╔══

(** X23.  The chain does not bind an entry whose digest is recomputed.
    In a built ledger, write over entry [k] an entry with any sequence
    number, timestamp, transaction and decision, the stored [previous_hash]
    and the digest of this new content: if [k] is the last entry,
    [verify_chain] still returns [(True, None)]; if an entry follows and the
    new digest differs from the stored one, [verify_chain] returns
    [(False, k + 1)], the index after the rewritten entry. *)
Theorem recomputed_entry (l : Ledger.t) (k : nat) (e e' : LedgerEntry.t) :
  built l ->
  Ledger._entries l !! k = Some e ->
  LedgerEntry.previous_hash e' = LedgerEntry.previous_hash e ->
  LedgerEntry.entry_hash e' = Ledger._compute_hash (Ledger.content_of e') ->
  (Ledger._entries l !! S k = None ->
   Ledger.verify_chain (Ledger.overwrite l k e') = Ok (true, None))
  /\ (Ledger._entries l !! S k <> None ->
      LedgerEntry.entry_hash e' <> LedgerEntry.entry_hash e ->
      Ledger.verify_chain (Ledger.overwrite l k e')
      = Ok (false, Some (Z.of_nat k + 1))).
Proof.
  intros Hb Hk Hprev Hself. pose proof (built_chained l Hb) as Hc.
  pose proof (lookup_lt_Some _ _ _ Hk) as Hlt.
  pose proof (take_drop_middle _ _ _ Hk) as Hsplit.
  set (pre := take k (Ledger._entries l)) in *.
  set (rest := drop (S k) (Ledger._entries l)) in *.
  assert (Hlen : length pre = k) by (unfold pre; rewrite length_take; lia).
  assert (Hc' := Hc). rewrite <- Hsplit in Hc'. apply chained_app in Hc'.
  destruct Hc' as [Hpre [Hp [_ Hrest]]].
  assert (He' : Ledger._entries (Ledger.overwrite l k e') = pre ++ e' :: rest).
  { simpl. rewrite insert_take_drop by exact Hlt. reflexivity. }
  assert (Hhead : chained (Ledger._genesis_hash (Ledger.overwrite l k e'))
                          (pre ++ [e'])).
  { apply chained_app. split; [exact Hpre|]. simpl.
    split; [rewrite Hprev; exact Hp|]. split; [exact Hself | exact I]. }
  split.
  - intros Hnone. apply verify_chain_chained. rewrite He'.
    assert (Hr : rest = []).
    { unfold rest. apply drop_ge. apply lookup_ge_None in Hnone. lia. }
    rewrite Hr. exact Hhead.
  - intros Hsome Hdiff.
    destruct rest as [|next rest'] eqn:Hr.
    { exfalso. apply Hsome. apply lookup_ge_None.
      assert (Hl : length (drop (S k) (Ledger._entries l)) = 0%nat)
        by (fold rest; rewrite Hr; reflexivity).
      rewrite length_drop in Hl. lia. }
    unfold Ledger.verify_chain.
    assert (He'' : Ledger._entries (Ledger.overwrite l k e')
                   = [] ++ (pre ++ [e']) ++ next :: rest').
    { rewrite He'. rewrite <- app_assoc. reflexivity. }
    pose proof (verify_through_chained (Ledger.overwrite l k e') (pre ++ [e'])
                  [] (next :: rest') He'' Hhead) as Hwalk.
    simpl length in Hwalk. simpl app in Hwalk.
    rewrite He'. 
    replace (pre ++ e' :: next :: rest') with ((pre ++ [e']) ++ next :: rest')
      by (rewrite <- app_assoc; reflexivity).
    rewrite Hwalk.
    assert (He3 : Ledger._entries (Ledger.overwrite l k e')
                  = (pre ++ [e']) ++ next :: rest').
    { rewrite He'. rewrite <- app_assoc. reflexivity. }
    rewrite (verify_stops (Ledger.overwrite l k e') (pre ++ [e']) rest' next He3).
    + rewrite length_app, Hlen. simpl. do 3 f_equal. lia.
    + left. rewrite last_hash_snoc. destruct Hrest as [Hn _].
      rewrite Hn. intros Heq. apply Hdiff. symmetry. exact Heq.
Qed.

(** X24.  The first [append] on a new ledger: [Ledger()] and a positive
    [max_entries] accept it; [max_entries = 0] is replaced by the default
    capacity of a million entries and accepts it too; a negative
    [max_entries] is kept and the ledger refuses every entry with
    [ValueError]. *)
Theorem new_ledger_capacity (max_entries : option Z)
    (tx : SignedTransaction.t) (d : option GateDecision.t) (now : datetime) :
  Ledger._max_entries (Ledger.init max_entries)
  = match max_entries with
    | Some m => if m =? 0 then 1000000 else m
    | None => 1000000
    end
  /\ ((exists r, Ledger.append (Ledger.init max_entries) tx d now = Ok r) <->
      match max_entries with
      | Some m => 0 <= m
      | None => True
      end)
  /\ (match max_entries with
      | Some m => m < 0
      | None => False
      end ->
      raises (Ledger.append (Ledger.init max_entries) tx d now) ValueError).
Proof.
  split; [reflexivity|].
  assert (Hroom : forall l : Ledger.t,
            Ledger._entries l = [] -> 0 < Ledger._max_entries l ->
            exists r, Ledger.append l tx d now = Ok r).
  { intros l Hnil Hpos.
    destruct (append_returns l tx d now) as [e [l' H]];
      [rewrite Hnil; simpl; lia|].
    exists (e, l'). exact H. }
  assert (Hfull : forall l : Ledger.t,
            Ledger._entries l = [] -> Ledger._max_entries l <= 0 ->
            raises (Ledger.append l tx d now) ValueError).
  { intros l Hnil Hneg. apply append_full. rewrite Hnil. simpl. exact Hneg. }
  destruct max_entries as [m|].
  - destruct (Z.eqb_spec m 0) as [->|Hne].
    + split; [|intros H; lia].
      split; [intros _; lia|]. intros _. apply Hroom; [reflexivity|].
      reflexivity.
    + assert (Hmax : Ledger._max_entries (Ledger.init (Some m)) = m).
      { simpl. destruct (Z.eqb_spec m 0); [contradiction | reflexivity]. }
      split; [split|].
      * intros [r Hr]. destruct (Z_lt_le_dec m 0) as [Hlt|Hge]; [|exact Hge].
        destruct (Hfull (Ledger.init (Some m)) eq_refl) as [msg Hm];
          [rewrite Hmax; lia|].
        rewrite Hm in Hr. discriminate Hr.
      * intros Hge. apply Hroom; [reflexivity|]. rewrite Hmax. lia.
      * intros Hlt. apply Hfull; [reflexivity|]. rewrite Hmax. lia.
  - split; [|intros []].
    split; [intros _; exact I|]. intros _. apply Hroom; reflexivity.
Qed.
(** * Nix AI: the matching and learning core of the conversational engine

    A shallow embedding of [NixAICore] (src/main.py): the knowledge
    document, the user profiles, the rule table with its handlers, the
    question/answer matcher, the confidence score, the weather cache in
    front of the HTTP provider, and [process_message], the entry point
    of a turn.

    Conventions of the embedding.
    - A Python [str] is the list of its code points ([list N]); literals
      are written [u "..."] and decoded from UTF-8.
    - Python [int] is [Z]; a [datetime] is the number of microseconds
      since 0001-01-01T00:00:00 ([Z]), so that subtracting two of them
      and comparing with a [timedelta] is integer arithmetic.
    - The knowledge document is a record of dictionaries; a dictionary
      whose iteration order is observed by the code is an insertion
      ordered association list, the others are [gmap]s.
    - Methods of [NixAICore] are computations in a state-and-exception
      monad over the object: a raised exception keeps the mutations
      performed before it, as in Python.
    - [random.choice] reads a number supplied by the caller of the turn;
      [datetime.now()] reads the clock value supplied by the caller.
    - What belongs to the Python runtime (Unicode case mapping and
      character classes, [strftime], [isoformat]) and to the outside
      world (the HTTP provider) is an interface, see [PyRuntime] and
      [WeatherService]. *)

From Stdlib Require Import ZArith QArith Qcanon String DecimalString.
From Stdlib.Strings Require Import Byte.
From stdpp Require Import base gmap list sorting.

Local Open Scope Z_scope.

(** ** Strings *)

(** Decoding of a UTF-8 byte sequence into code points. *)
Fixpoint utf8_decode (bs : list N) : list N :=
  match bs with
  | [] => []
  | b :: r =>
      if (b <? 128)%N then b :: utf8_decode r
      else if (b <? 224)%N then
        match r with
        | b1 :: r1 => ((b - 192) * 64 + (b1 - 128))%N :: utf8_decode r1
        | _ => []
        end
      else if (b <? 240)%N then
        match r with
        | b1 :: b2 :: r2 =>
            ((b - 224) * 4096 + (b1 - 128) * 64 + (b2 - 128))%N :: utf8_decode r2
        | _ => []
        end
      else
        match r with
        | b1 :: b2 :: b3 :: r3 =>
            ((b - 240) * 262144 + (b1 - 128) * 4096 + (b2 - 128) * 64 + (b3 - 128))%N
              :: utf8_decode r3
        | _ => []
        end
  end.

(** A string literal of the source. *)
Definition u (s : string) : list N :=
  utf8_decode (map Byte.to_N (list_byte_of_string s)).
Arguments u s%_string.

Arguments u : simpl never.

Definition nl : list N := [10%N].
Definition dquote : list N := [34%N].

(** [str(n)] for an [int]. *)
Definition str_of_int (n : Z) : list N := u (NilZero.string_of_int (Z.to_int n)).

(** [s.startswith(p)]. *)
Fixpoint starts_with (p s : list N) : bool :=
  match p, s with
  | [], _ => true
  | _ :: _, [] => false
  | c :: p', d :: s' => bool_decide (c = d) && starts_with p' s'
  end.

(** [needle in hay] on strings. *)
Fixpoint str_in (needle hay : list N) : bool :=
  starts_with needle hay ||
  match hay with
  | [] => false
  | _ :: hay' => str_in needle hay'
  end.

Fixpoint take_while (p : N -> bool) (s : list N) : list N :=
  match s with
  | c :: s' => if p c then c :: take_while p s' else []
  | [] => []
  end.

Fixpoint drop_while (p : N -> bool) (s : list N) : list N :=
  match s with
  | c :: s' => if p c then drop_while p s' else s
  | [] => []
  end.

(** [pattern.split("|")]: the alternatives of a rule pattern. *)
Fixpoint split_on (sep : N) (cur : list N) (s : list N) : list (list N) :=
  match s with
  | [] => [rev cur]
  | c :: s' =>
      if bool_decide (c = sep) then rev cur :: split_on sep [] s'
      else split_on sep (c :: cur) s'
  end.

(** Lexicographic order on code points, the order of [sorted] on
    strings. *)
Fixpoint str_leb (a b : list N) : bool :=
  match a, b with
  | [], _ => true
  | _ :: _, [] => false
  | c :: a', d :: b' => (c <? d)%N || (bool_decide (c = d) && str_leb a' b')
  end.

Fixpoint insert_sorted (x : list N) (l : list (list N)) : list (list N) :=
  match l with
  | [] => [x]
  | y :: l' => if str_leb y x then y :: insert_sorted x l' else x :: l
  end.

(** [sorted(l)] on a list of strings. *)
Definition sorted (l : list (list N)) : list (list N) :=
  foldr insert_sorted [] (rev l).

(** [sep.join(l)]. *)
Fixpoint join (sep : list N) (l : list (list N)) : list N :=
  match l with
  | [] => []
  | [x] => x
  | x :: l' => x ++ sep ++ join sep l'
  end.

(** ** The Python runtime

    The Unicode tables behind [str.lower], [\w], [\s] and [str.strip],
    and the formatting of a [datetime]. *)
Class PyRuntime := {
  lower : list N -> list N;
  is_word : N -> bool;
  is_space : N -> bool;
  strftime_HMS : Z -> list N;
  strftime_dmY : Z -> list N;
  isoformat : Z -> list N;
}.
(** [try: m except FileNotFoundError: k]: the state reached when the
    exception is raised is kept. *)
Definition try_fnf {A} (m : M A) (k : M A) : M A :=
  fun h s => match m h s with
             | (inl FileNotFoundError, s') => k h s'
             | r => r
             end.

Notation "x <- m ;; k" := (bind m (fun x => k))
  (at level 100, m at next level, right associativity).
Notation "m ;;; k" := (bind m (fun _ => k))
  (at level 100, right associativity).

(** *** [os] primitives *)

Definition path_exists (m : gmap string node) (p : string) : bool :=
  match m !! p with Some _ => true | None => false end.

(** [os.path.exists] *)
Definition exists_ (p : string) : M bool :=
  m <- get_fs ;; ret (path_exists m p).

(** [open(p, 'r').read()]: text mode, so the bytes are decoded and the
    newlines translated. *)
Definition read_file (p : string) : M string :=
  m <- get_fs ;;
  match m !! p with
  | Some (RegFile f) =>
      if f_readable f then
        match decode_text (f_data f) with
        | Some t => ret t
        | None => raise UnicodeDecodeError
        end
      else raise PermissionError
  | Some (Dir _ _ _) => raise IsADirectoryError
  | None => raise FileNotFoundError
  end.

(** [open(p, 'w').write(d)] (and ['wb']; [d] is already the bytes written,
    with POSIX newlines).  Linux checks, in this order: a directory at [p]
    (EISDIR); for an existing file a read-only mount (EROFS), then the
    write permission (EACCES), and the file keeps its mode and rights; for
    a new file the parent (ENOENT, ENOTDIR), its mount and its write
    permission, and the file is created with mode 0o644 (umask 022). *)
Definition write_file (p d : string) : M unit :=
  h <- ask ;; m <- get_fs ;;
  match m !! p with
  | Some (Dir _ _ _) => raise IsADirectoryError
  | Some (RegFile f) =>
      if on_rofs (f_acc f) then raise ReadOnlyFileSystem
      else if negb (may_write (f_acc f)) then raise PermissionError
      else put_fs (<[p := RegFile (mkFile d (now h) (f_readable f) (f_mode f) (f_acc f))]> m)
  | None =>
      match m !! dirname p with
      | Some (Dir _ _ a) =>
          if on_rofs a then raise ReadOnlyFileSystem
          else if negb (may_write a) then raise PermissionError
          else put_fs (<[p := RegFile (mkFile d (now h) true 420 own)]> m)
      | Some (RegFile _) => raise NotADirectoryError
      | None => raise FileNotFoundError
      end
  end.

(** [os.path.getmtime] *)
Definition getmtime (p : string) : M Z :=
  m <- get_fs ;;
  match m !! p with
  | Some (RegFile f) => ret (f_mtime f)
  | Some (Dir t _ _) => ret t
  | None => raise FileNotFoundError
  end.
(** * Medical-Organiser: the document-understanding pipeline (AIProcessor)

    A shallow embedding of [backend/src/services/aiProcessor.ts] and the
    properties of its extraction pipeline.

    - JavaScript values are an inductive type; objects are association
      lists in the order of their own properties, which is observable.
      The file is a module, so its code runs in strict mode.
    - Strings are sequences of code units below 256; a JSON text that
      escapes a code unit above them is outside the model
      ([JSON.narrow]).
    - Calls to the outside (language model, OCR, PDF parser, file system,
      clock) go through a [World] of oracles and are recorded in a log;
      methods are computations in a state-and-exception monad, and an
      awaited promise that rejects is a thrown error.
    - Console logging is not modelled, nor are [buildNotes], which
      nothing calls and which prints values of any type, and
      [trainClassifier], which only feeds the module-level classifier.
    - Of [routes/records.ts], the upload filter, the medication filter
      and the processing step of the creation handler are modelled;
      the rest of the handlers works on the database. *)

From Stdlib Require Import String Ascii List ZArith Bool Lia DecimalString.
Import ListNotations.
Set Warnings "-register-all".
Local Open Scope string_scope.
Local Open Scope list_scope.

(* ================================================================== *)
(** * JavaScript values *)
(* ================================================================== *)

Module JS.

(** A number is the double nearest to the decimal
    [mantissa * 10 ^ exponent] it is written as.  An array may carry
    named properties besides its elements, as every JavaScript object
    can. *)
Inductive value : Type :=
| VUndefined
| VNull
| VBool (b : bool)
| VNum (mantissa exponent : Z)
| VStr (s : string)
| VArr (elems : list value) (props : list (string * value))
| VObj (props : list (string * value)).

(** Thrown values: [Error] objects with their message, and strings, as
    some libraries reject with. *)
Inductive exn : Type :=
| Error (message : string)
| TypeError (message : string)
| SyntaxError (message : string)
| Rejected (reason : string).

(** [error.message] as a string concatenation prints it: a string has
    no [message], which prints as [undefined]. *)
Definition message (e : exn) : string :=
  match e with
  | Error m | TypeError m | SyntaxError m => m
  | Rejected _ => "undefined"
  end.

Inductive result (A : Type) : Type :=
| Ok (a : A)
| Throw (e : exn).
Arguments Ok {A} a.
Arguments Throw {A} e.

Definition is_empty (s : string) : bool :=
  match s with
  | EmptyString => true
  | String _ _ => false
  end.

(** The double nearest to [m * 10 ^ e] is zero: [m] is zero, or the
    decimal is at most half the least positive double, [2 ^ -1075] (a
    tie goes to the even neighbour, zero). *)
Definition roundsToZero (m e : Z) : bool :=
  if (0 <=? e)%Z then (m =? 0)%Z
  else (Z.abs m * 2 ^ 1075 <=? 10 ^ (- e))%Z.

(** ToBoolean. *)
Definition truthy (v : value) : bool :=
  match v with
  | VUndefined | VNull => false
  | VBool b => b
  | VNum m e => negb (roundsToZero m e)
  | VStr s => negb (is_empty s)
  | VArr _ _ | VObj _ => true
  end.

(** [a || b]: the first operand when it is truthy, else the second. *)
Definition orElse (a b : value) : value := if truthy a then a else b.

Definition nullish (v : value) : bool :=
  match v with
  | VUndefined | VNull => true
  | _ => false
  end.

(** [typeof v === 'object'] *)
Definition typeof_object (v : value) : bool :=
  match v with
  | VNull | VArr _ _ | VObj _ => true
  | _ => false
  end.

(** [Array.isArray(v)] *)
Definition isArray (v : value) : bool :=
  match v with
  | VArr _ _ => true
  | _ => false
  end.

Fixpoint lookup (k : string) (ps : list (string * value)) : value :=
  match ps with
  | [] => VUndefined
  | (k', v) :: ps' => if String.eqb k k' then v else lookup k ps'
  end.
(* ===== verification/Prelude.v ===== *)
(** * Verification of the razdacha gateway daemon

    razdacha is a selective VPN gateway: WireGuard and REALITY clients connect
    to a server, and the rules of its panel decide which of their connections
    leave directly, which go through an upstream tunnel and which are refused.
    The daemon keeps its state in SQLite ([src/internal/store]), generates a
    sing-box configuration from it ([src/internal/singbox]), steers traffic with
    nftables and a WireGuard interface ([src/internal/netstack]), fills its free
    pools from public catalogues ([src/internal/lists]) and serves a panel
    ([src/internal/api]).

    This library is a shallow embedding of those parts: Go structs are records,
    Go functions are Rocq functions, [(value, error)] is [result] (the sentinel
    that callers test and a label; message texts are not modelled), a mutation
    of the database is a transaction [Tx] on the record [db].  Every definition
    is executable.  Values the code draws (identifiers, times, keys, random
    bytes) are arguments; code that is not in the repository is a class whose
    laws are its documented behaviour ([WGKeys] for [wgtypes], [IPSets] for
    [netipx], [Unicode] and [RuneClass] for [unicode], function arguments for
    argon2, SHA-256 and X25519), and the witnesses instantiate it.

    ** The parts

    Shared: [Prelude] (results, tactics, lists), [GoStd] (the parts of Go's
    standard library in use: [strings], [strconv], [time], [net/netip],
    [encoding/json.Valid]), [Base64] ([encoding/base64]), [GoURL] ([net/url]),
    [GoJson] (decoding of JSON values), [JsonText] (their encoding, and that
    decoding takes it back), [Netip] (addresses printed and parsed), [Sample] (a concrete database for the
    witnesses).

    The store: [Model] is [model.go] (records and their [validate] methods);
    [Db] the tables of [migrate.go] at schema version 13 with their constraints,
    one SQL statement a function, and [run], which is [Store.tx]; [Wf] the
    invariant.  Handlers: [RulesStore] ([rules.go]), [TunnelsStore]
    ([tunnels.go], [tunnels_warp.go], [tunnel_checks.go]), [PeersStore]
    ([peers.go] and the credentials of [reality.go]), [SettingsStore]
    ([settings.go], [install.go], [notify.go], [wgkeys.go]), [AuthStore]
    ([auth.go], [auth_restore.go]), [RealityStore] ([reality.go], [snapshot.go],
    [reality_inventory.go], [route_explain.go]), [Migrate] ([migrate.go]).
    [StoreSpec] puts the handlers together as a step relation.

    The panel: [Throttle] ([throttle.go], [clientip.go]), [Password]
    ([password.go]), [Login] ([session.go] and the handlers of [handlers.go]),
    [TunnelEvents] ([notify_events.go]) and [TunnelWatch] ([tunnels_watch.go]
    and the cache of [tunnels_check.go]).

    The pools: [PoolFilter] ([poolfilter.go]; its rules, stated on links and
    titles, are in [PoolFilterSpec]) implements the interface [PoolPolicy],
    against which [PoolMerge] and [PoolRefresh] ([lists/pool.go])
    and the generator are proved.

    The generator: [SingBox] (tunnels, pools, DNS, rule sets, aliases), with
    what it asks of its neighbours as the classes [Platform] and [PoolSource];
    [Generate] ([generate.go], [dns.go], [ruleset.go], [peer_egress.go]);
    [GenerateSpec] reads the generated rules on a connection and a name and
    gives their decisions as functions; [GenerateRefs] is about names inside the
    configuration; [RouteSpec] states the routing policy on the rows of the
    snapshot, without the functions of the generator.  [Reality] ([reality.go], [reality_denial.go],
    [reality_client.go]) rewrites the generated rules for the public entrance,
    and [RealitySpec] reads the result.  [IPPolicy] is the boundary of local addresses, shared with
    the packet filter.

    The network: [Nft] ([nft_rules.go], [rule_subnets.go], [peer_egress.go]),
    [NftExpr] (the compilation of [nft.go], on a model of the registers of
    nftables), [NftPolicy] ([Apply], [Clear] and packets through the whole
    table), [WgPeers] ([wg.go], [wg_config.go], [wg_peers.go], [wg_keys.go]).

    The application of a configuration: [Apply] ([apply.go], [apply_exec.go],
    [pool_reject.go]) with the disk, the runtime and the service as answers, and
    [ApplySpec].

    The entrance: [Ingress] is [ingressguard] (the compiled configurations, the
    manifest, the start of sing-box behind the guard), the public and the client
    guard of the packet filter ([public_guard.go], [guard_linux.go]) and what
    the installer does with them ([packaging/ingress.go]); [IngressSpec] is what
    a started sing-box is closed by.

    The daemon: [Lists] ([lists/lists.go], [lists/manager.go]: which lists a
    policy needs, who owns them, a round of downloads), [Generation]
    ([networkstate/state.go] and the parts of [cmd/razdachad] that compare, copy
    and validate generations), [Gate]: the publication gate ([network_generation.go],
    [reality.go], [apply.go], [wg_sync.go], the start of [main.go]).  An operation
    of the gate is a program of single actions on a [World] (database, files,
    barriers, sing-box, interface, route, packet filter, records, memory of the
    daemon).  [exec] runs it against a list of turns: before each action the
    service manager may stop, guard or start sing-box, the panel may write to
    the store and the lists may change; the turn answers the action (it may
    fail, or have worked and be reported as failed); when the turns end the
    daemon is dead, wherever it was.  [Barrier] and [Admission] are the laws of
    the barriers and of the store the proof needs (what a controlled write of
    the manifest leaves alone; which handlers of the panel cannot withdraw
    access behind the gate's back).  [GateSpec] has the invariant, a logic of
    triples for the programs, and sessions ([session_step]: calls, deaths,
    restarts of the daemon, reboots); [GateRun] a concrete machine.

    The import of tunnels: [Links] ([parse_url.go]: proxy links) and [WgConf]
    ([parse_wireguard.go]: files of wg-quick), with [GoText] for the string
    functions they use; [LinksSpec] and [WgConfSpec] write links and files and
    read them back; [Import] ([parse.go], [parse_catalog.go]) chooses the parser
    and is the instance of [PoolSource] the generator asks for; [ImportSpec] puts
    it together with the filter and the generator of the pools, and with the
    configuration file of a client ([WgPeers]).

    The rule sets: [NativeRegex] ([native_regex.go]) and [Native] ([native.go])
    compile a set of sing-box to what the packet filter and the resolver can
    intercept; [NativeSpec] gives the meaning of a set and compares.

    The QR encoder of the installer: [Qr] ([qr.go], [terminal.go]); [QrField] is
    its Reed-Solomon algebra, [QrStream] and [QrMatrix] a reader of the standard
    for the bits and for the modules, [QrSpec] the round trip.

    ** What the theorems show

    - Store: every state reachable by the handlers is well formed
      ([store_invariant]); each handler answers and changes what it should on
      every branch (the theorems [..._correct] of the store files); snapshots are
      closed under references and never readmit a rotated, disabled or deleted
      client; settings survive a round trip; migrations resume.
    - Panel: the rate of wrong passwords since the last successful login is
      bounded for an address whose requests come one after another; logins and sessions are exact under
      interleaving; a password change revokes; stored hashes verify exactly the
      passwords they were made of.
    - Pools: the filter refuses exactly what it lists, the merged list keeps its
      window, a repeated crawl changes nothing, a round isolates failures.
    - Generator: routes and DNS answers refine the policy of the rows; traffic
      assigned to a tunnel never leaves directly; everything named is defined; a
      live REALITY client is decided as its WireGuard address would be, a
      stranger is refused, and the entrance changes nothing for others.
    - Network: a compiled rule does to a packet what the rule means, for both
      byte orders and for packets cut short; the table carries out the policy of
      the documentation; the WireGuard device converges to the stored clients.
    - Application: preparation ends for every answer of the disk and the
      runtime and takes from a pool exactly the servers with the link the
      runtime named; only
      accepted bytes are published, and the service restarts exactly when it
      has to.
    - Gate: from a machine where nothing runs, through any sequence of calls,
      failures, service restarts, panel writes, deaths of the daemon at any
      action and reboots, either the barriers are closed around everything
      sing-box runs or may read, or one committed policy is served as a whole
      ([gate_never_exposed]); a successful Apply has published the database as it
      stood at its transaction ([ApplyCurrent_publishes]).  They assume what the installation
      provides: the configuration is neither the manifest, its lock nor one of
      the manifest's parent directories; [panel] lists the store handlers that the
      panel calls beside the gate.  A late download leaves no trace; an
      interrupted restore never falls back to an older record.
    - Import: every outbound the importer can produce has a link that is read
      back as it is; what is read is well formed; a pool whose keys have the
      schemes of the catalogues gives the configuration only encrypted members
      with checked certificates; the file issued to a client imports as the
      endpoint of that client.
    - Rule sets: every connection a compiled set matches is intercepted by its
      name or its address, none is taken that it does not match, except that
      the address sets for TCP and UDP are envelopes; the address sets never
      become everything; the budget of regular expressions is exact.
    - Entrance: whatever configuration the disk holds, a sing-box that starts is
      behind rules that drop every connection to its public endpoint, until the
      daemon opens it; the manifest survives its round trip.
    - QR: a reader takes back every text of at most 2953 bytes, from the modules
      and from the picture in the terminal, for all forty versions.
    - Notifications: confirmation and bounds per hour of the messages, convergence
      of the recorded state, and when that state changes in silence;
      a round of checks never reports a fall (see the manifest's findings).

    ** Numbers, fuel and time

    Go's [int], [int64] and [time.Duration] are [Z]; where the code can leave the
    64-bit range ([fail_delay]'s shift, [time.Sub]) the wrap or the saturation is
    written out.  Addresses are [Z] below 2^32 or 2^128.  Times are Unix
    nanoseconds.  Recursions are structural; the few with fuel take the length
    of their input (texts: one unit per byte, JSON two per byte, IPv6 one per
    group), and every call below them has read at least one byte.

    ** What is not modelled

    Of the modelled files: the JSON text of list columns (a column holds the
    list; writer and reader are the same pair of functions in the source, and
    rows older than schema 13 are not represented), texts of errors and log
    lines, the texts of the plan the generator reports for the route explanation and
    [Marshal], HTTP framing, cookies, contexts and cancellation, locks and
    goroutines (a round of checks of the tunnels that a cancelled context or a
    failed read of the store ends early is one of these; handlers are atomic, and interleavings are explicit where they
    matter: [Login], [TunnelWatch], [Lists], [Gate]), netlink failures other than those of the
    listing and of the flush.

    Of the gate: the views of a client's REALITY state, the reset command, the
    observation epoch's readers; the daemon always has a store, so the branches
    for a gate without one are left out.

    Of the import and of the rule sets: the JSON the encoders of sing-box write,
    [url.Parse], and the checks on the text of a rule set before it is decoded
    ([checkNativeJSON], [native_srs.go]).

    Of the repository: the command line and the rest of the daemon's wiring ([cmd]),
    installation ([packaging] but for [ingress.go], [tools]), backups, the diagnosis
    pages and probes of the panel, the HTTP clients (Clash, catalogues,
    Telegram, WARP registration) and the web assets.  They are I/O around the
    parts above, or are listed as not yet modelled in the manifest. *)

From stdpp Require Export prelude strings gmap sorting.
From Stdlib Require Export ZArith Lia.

╚══

▸ **EXERCISE AIM**
Find the word "terminal" in the entries above and gather every line that holds it.

▸ **SOLUTION**
    The QR encoder of the installer: [Qr] ([qr.go], [terminal.go]); [QrField] is
      and from the picture in the terminal, for all forty versions.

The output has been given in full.